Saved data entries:
(** X1.  The status of a registration tells what happened to the collection:
    201 goes with exactly one appended document, built from the request's
    [username] and [email], the hasher's output for the request's
    [password] at cost 10, and the default role; 500 goes with an
    unchanged collection.  Documents already stored are never touched. *)
Theorem registerUser_effect P req w :
  exists r,
    sent (run (registerUser P req) w) = sent w ++ [r] /\
    ((status r = 201 /\
      exists h doc,
        hash_outcome P (tick w) (field req "password") 10 = Some h /\
        users (run (registerUser P req) w) = users w ++ [doc] /\
        doc_username doc = field req "username" /\
        doc_email doc = field req "email" /\
        doc_password doc = VStr h /\
        doc_role doc = role_default) \/
     (status r = 500 /\ users (run (registerUser P req) w) = users w)).
Proof.
  by_branches; eexists; (split; [reflexivity|]).
  - left. split; [done|]. by eexists _, _.
  - by right.
  - by right.
Qed.

(** X2.  Which collaborators a handler calls, and in which order.
    [registerUser] calls the hasher once, then at most [save]; it never
    reads the collection and never signs.  [loginUser] calls [findOne]
    once, then [compare] only on a document it found, then the signer;
    it never hashes and never saves. *)
Theorem handlers_call_discipline P req w :
  (exists cs,
     calls (run (registerUser P req) w)
     = calls w ++ CallHash (field req "password") 10 :: cs /\
     (cs = [] \/ exists doc, cs = [CallSave doc])) /\
  (exists cs,
     calls (run (loginUser P req) w)
     = calls w ++ CallFindOne (field req "email") :: cs /\
     (cs = [] \/
      exists u,
        first_with_email (field req "email") (users w) = Some u /\
        (cs = [CallCompare (field req "password") (doc_password u)] \/
         exists key,
           cs = [CallCompare (field req "password") (doc_password u);
                 CallSign {["id" := VObjectId (_id u)]} key "1h"]))).
Proof.
  split.
  - by_branches; rewrite <- ?app_assoc; eexists; (split; [reflexivity|]); eauto.
  - by_branches; rewrite <- ?app_assoc; eexists; (split; [reflexivity|]);
      eauto 10.
Qed.

(** X3.  The status of a login, read backwards: 404 exactly when the lookup is
    served and finds no document; 401 exactly when the hasher reports a
    mismatch for the document found; 200 exactly when it reports a match
    and the signer completes.  So a token is only ever issued after a
    successful comparison against the stored hash, and 404 against 401
    tells a caller whether an email is registered. *)
Theorem loginUser_status_iff P req w :
  exists r,
    sent (run (loginUser P req) w) = sent w ++ [r] /\
    (status r = 404 <->
       find_served P (tick w) (users w) (field req "email") = true /\
       first_with_email (field req "email") (users w) = None) /\
    (status r = 401 <->
       find_served P (tick w) (users w) (field req "email") = true /\
       exists u,
         first_with_email (field req "email") (users w) = Some u /\
         compare_outcome P (S (tick w)) (field req "password") (doc_password u)
         = Some false) /\
    (status r = 200 <->
       find_served P (tick w) (users w) (field req "email") = true /\
       exists u,
         first_with_email (field req "email") (users w) = Some u /\
         compare_outcome P (S (tick w)) (field req "password") (doc_password u)
         = Some true /\
         sign_completes P (S (S (tick w))) {["id" := VObjectId (_id u)]}
           (signing_key w) = true).
Proof.
  unfold run. rewrite loginUser_eq. cbv zeta.
  destruct (find_served P (tick w) (users w) (field req "email")) eqn:Hs;
    [destruct (first_with_email (field req "email") (users w))
       as [u|] eqn:Hu;
     [destruct (compare_outcome P (S (tick w)) (field req "password")
                  (doc_password u)) as [[|]|] eqn:Hc;
      [destruct (sign_completes P (S (S (tick w)))
                   {["id" := VObjectId (_id u)]} (signing_key w)) eqn:Hg
      | | ] | ] | ].
  all: eexists; (split; [reflexivity|]); simpl.
  all: split_and!; (split; [intros Hst; try discriminate | intros Hc']).
  all: repeat match goal with
         | H : _ /\ _ |- _ => destruct H
         | H : ex _ |- _ => destruct H
         end.
  all: simplify_eq; try congruence; eauto 10.
Qed.

(** X4.  The handlers read nothing of the body but their own fields: two
    login requests that agree on [email] and [password] run identically,
    and so do two registrations that also agree on [username].  No other
    key of the body ([role], [_id], ...) reaches the document or the
    token. *)
Theorem handlers_read_their_fields_only P req req' w :
  field req "email" = field req' "email" ->
  field req "password" = field req' "password" ->
  loginUser P req w = loginUser P req' w /\
  (field req "username" = field req' "username" ->
   registerUser P req w = registerUser P req' w).
Proof.
  intros He Hp. split.
  - rewrite !loginUser_eq. cbv zeta. by rewrite He, Hp.
  - intros Hu. rewrite !registerUser_eq. cbv zeta. unfold registered_doc.
    by rewrite He, Hp, Hu.
Qed.

Lemma handlers_read_their_fields_only_witness :
  loginUser toy_platform alice registered_world
  = loginUser toy_platform alice_padded registered_world /\
  registerUser toy_platform alice empty_world
  = registerUser toy_platform alice_padded empty_world.
Proof.
  destruct (handlers_read_their_fields_only toy_platform alice alice_padded
              registered_world eq_refl eq_refl) as [Hl _].
  destruct (handlers_read_their_fields_only toy_platform alice alice_padded
              empty_world eq_refl eq_refl) as [_ Hr].
  split; [exact Hl | exact (Hr eq_refl)].
Defined.



(** X6.  After a registration that answered 201, a login with the same email
    whose lookup is served finds a document with that email: it never
    answers 404. *)
Theorem registered_email_is_found P req login w r :
  let w1 := new_res (run (registerUser P req) w) in
  sent (run (registerUser P req) w) = sent w ++ [r] ->
  status r = 201 ->
  field login "email" = field req "email" ->
  find_served P (tick w1) (users w1) (field req "email") = true ->
  exists r' u,
    sent (run (loginUser P login) w1) = [r'] /\
    status r' <> 404 /\
    first_with_email (field req "email") (users w1) = Some u /\
    doc_email u = field req "email".
Proof.
  intros w1 Hsent H201 He Hserved.
  assert (Hfound : is_Some (first_with_email (field req "email") (users w1))).
  { subst w1. revert Hsent H201. by_branches.
    all: intros Hr; apply app_inv_head in Hr; injection Hr as <-; simpl;
      intros Hst; try discriminate.
    by apply first_with_email_last. }
  destruct Hfound as [u Hu].
  assert (Hemail : doc_email u = field req "email")
    by (by apply first_with_email_some in Hu as [_ ?]).
  unfold run. rewrite loginUser_eq. cbv zeta. rewrite He, Hserved, Hu.
  destruct (compare_outcome P (S (tick w1)) (field login "password")
              (doc_password u)) as [[|]|];
    [destruct (sign_completes P (S (S (tick w1)))
                 {["id" := VObjectId (_id u)]} (signing_key w1))| |].
  all: eexists _, u; split; [reflexivity|]; by split.
Qed.

Lemma registered_email_is_found_witness :
  exists r' u,
    sent (run (loginUser toy_platform (alice_login "wrong")) registered_world)
    = [r'] /\
    status r' <> 404 /\
    first_with_email (VStr "alice@x.com") (users registered_world) = Some u /\
    doc_email u = VStr "alice@x.com".
Proof.
  exact (registered_email_is_found toy_platform alice (alice_login "wrong")
           empty_world
           (mkResponse 201 (JMessage "User registered successfully."))
           eq_refl eq_refl eq_refl eq_refl).
Defined.

(** X7.  A registration that answered 500 has created no account: if no
    document carried the email before, a login with that email whose
    lookup is served still answers 404 afterwards. *)
Theorem failed_registration_creates_no_account P req login w r :
  let w1 := new_res (run (registerUser P req) w) in
  sent (run (registerUser P req) w) = sent w ++ [r] ->
  status r = 500 ->
  Forall (fun u => doc_email u <> field req "email") (users w) ->
  field login "email" = field req "email" ->
  find_served P (tick w1) (users w1) (field req "email") = true ->
  users w1 = users w /\
  sent (run (loginUser P login) w1)
  = [mkResponse 404 (JError "User not found.")].
Proof.
  intros w1 Hsent H500 Hfresh He Hserved.
  assert (Husers : users w1 = users w).
  { subst w1. revert Hsent H500. by_branches; try done.
    intros Hr. apply app_inv_head in Hr. injection Hr as <-. discriminate. }
  split; [exact Husers|].
  unfold run. rewrite loginUser_eq. cbv zeta. rewrite He, Hserved, Husers.
  by rewrite (first_with_email_none _ _ Hfresh).
Qed.

Lemma failed_registration_creates_no_account_witness :
  users (new_res (run (registerUser toy_platform no_password) empty_world))
  = users empty_world /\
  sent (run (loginUser toy_platform (alice_login "pw123456"))
          (new_res (run (registerUser toy_platform no_password) empty_world)))
  = [mkResponse 404 (JError "User not found.")].
Proof.
  apply (failed_registration_creates_no_account toy_platform no_password
           (alice_login "pw123456") empty_world register_failed
           eq_refl eq_refl).
  - constructor.
  - reflexivity.
  - reflexivity.
Defined.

TASK TO COMPLETE -> Go to the line with "Theorem registered_email_is_found P" in the entries above and repeat every line from there through the line with "Forall (fun u", exactly and with no other text.

EXERCISE SOLUTION ->
Theorem registered_email_is_found P req login w r :
  let w1 := new_res (run (registerUser P req) w) in
  sent (run (registerUser P req) w) = sent w ++ [r] ->
  status r = 201 ->
  field login "email" = field req "email" ->
  find_served P (tick w1) (users w1) (field req "email") = true ->
  exists r' u,
    sent (run (loginUser P login) w1) = [r'] /\
    status r' <> 404 /\
    first_with_email (field req "email") (users w1) = Some u /\
    doc_email u = field req "email".
Proof.
  intros w1 Hsent H201 He Hserved.
  assert (Hfound : is_Some (first_with_email (field req "email") (users w1))).
  { subst w1. revert Hsent H201. by_branches.
    all: intros Hr; apply app_inv_head in Hr; injection Hr as <-; simpl;
      intros Hst; try discriminate.
    by apply first_with_email_last. }
  destruct Hfound as [u Hu].
  assert (Hemail : doc_email u = field req "email")
    by (by apply first_with_email_some in Hu as [_ ?]).
  unfold run. rewrite loginUser_eq. cbv zeta. rewrite He, Hserved, Hu.
  destruct (compare_outcome P (S (tick w1)) (field login "password")
              (doc_password u)) as [[|]|];
    [destruct (sign_completes P (S (S (tick w1)))
                 {["id" := VObjectId (_id u)]} (signing_key w1))| |].
  all: eexists _, u; split; [reflexivity|]; by split.
Qed.

Lemma registered_email_is_found_witness :
  exists r' u,
    sent (run (loginUser toy_platform (alice_login "wrong")) registered_world)
    = [r'] /\
    status r' <> 404 /\
    first_with_email (VStr "alice@x.com") (users registered_world) = Some u /\
    doc_email u = VStr "alice@x.com".
Proof.
  exact (registered_email_is_found toy_platform alice (alice_login "wrong")
           empty_world
           (mkResponse 201 (JMessage "User registered successfully."))
           eq_refl eq_refl eq_refl eq_refl).
Defined.

(** X7.  A registration that answered 500 has created no account: if no
    document carried the email before, a login with that email whose
    lookup is served still answers 404 afterwards. *)
Theorem failed_registration_creates_no_account P req login w r :
  let w1 := new_res (run (registerUser P req) w) in
  sent (run (registerUser P req) w) = sent w ++ [r] ->
  status r = 500 ->
  Forall (fun u => doc_email u <> field req "email") (users w) ->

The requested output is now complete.